• Activity: Locate and copy each line in the data that contains the word "block".

• The records:
(* ===== verification/ParserDecl.v ===== *)
(** * Functions, structs, enums and unions ([src/frontend/parser.rs])

    Declarations.  The member loops of [parse_struct_decl], [parse_enum_decl]
    and [parse_union_decl] are one definition, [parse_members], with what
    differs between them as arguments. *)

From S2P Require Import Prelude Words Bytes Span Token Diagnostic Ast ParserCursor ParserStmt.

#[local] Open Scope Z_scope.
#[local] Open Scope parser_scope.

Module ParserDecl.
Import Token TokenKind Ast ParserCursor ParserOps ParserStmt.

Section Decl.
Context `{!SortedInsert, !Fuel, !Rec}.

(** ** Functions *)

(** One parameter of [parse_fn_decl]. *)
Definition parse_fn_param (is_type_decl : bool) : M (Result FnParam) :=
  id ← next_id;
  comptime ← eats TokenTag.KwComptime;
  const ← peek_is KwConst;
  (if (const : bool) then
     self ← get;
     span ← peek_span;
     push_error (Diagnostic.with_note
       (Diagnostic.with_label
         (Diagnostic.with_message Diagnostic.error (bytes_of "function parameters are `const` by default"))
         (Label.with_message (Label.with_span Label.primary (diag_span self span))
            (bytes_of "remove the `const` modifier")))
       (bytes_of "perhaps you meant `comptime` instead to have a comptime-known parameter"));;
     _ ← bump; mret tt
   else mret tt);;
  ident ←? parse_ident;
  (if Ident.is_generic ident then
     self ← get;
     push_error (Diagnostic.with_note
       (error_at self (bytes_of "positional generic parameters are no longer supported") (Ident.span ident))
       (bytes_of "use `comptime T: type` instead"))
   else mret tt);;
  (if is_type_decl && negb comptime then
     self ← get;
     span ← peek_span;
     push_error (Diagnostic.with_note
       (error_at self (bytes_of "type parameters must be comptime") span)
       (bytes_of "add the `const` modifier to the type parameter"))
   else mret tt);;
  _ ←? eat_expect TokenTag.Colon;
  ty ←? expect_ty_expr;
  ok (mkFnParam id comptime ident ty).

(** [matches!(kind, RParen | Ellipsis) || is_eof]. *)
Definition ends_params (token : Token.Token) : bool :=
  match Token.kind token with RParen | Ellipsis | Eof => true | _ => false end.

(** [let mut id = self.next_id(); self.next_id = id.as_u32();]: takes an
    identifier and gives it back. *)
Definition probe_id : M unit :=
  id ← next_id;
  self ← get;
  put (set_id_counter self (NonMaxU32.as_u32 id)).

Definition parse_fn_decl (is_type_decl : bool)
    : M (Result (list FnParam * option Expr * option Expr * bool)) :=
  eat_expect_or_report TokenTag.LParen;;
  params ←? loop loop_fuel (fun params =>
    token ← peek;
    if ends_params token then mret (Break (Ok params)) else
    param ←! parse_fn_param is_type_decl;
    let params := params ++ [param] in
    more ← eats TokenTag.Comma;
    mret (if (more : bool) then Continue params else Break (Ok params))) [];
  variadic ← eats TokenTag.Ellipsis;
  (if variadic && is_type_decl then
     before ← prev; self ← get;
     push_error (Diagnostic.with_note (diag_unexpected_token self before)
                   (bytes_of "variadic parameters are not allowed here"))
   else mret tt);;
  eat_expect_or_report TokenTag.RParen;;
  callconv ←? (if is_type_decl then ok None else
    if_eats TokenTag.DirCallconv
      (_ ←? eat_expect TokenTag.LParen;
       expr ←? expect_expr;
       _ ←? eat_expect TokenTag.RParen;
       ok expr));
  ret_ty ←? (if is_type_decl then ok None else ret_ty ←? expect_ty_expr; ok (Some ret_ty));
  probe_id;;
  ok (params, callconv, ret_ty, variadic).

Definition parse_associated_function (is_pub is_comptime : bool) (ext : Extern.Extern)
    (inline : Inline.Inline) (start_span : Span.Span) (allow_bodyless : bool) : M (Result AssociatedItem) :=
  id ← next_id;
  ident ←? parse_ident;
  if Ident.is_generic ident then
    self ← get;
    fail (error_at self (bytes_of "associated function name cannot be a generic identifier") (Ident.span ident))
  else
  '(params, callconv, ret_ty, variadic) ←? parse_fn_decl false;
  ret_ty ← lift (match ret_ty with Some ret_ty => Ret ret_ty | None => panic end);
  has_body ← peek_is LBrace;
  if negb has_body && bool_decide (ext = Extern.None) && negb allow_bodyless then
    before ← prev; self ← get; fail (diag_expected_token self TokenTag.LBrace before)
  else
  (if has_body && bool_decide (ext <> Extern.None) then
     self ← get;
     push_error (Diagnostic.with_note
       (error_at self (bytes_of "extern functions cannot have a body") (Ident.span ident))
       (bytes_of "remove the body or remove the `extern` modifier"))
   else mret tt);;
  block ←? (if (has_body : bool) then block ←? parse_block_here None Ctx_Value; ok (Some block)
            else ok None);
  span ← prev_span;
  ok (mkAssociatedItem id
        (AssociatedItemKind_Fn (mkFn ident ext inline is_comptime callconv variadic params ret_ty block))
        is_pub (Span.merge start_span span)).

Definition parse_associated_binding (is_pub : bool) (start_span : Span.Span) (is_const : bool)
    : M (Result AssociatedItem) :=
  id ← next_id;
  var_binding ←? parse_var_binding;
  span ← prev_span;
  ok (mkAssociatedItem id
        (if is_const then AssociatedItemKind_Const var_binding else AssociatedItemKind_Var var_binding)
        is_pub (Span.merge start_span span)).

(** ** Members *)

Definition parse_field_def (is_pub : bool) (start_span : Span.Span) : M (Result (FieldDef * bool)) :=
  id ← next_id;
  r ← parse_ident;
  ident ← ident_or_skip r TokenTag.Colon TokenTag.Comma;
  r ← eat_expect TokenTag.Colon;
  match r with
  | Err err => _ ← eat_until TokenTag.Comma; fail err
  | Ok _ =>
      ty ←? expect_ty_expr;
      default ←? if_eats TokenTag.Eq expect_expr;
      have_trailing_comma ← eats TokenTag.Comma;
      span ← prev_span;
      ok (mkFieldDef id ident is_pub ty default (Span.merge start_span span), have_trailing_comma)
  end.

Definition parse_enum_variant_def (start_span : Span.Span) : M (Result (EnumVariantDef * bool)) :=
  id ← next_id;
  r ← parse_ident;
  ident ← ident_or_skip r TokenTag.Colon TokenTag.Comma;
  value ←? if_eats TokenTag.Eq expect_expr;
  have_trailing_comma ← eats TokenTag.Comma;
  span ← prev_span;
  ok (mkEnumVariantDef id ident value (Span.merge start_span span), have_trailing_comma).

Definition parse_union_field_def (start_span : Span.Span) : M (Result (UnionFieldDef * bool)) :=
  id ← next_id;
  r ← parse_ident;
  ident ← ident_or_skip r TokenTag.Colon TokenTag.Comma;
  ty ←? if_eats TokenTag.Colon expect_ty_expr;
  have_trailing_comma ← eats TokenTag.Comma;
  span ← prev_span;
  ok (mkUnionFieldDef id ident ty (Span.merge start_span span), have_trailing_comma).

(** A member that is neither a function nor a binding: a field, or a token to
    report. *)
Definition parse_field_member {F} (parse_field : bool -> Span.Span -> M (Result (F * bool)))
    (is_pub : bool) (start_span : Span.Span) (fields : list F) (items : list AssociatedItem)
    : M (list F * list AssociatedItem * bool) :=
  kind ← peek_kind;
  match kind with
  | TokenKind.Ident _ _ =>
      r ← parse_field is_pub start_span;
      match r with
      | Ok (field, have_trailing_comma) => mret (fields ++ [field], items, have_trailing_comma)
      | Err err => push_error err;; mret (fields, items, true)
      end
  | _ =>
      tok ← bump;
      self ← get;
      push_error (diag_unexpected_token self tok);;
      mret (fields, items, true)
  end.

(** One turn of a member loop, without the missing comma of the turn before.
    Only structs read [comptime]; in the others a [const] before [fn] makes the
    function one of compile time. *)
Definition parse_member {F} (comptime_kw : bool) (parse_field : bool -> Span.Span -> M (Result (F * bool)))
    (fields : list F) (items : list AssociatedItem) : M (list F * list AssociatedItem * bool) :=
  start_span ← peek_span;
  is_pub ← eats TokenTag.KwPub;
  '(ext, inline) ← parse_decl_modifiers;
  is_comptime ← (if comptime_kw then eats TokenTag.KwComptime else mret false);
  is_const ← eats TokenTag.KwConst;
  is_var ← (if (is_const : bool) then mret false else eats TokenTag.KwVar);
  is_fn ← eats TokenTag.KwFn;
  if (is_fn : bool) then
    r ← parse_associated_function is_pub (if comptime_kw then is_comptime else is_const) ext inline
          start_span false;
    match r with
    | Ok item => mret (fields, items ++ [item], true)
    | Err err => push_error err;; mret (fields, items, true)
    end
  else if is_const || is_var then
    r ← parse_associated_binding is_pub start_span is_const;
    match r with
    | Ok item => mret (fields, items ++ [item], true)
    | Err err => push_error err;; mret (fields, items, true)
    end
  else parse_field_member parse_field is_pub start_span fields items.

Definition parse_members {F} (comptime_kw is_root : bool)
    (parse_field : bool -> Span.Span -> M (Result (F * bool))) : M (list F * list AssociatedItem) :=
  loop loop_fuel (fun '(fields, items, prev_field_have_comma) =>
    tok ← peek;
    if (is_root || negb (kind_eq (Token.kind tok) RBrace)) && negb (kind_eq (Token.kind tok) Eof) then
      (if (prev_field_have_comma : bool) then mret tt
       else self ← get; push_error (diag_expected_token self TokenTag.Comma tok));;
      s ← parse_member comptime_kw parse_field fields items;
      mret (Continue s)
    else mret (Break (fields, items))) ([], [], true).

(** ** Declarations *)

(** [{], skipping to [}] when it is not there. *)
Definition open_brace (is_root : bool) : M (Result unit) :=
  if is_root then ok tt else
  r ← eat_expect TokenTag.LBrace;
  match r with
  | Ok _ => ok tt
  | Err err => _ ← eat_until TokenTag.RBrace; fail err
  end.

Definition close_brace (is_root : bool) : M (Result unit) :=
  if is_root then ok tt else _ ←? eat_expect TokenTag.RBrace; ok tt.

Definition parse_struct_decl (is_root is_packed is_linear : bool) (start_span : Span.Span)
    : M (Result StructTy) :=
  _ ←? open_brace is_root;
  members ← parse_members true is_root parse_field_def;
  _ ←? close_brace is_root;
  end_span ← peek_span;
  ok (mkStructTy (fst members) (snd members) is_packed is_linear (Span.merge start_span end_span)).

Definition parse_enum_decl (is_root is_packed is_linear : bool) (start_span : Span.Span)
    : M (Result EnumTy) :=
  tagged ← peek_is LParen;
  tag_ty ←? (if (tagged : bool) then
      _ ←? eat_expect TokenTag.LParen;
      expr ←? expect_expr;
      _ ←? eat_expect TokenTag.RParen;
      ok (Some expr)
    else ok None);
  _ ←? open_brace is_root;
  members ← parse_members false is_root (fun _ => parse_enum_variant_def);
  _ ←? close_brace is_root;
  end_span ← peek_span;
  ok (mkEnumTy tag_ty (fst members) (snd members) is_linear (Span.merge start_span end_span)).

Definition parse_union_tag : M (Result UnionTagKind) :=
  tagged ← peek_is LParen;
  if (tagged : bool) then
    _ ←? eat_expect TokenTag.LParen;
    auto ← eats TokenTag.KwEnum;
    if (auto : bool) then _ ←? eat_expect TokenTag.RParen; ok UnionTagKind_AutoEnum
    else
      expr ←? expect_expr;
      _ ←? eat_expect TokenTag.RParen;
      ok (UnionTagKind_Enum expr)
  else ok UnionTagKind_Bare.

Definition parse_union_decl (is_root is_linear : bool) (start_span : Span.Span) : M (Result UnionTy) :=
  tag ←? parse_union_tag;
  _ ←? open_brace is_root;
  members ← parse_members false is_root (fun _ => parse_union_field_def);
  _ ←? close_brace is_root;
  end_span ← peek_span;
  ok (mkUnionTy tag (fst members) (snd members) is_linear (Span.merge start_span end_span)).

End Decl.
End ParserDecl.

• Task answer:
  block ←? (if (has_body : bool) then block ←? parse_block_here None Ctx_Value; ok (Some block)
        (AssociatedItemKind_Fn (mkFn ident ext inline is_comptime callconv variadic params ret_ty block))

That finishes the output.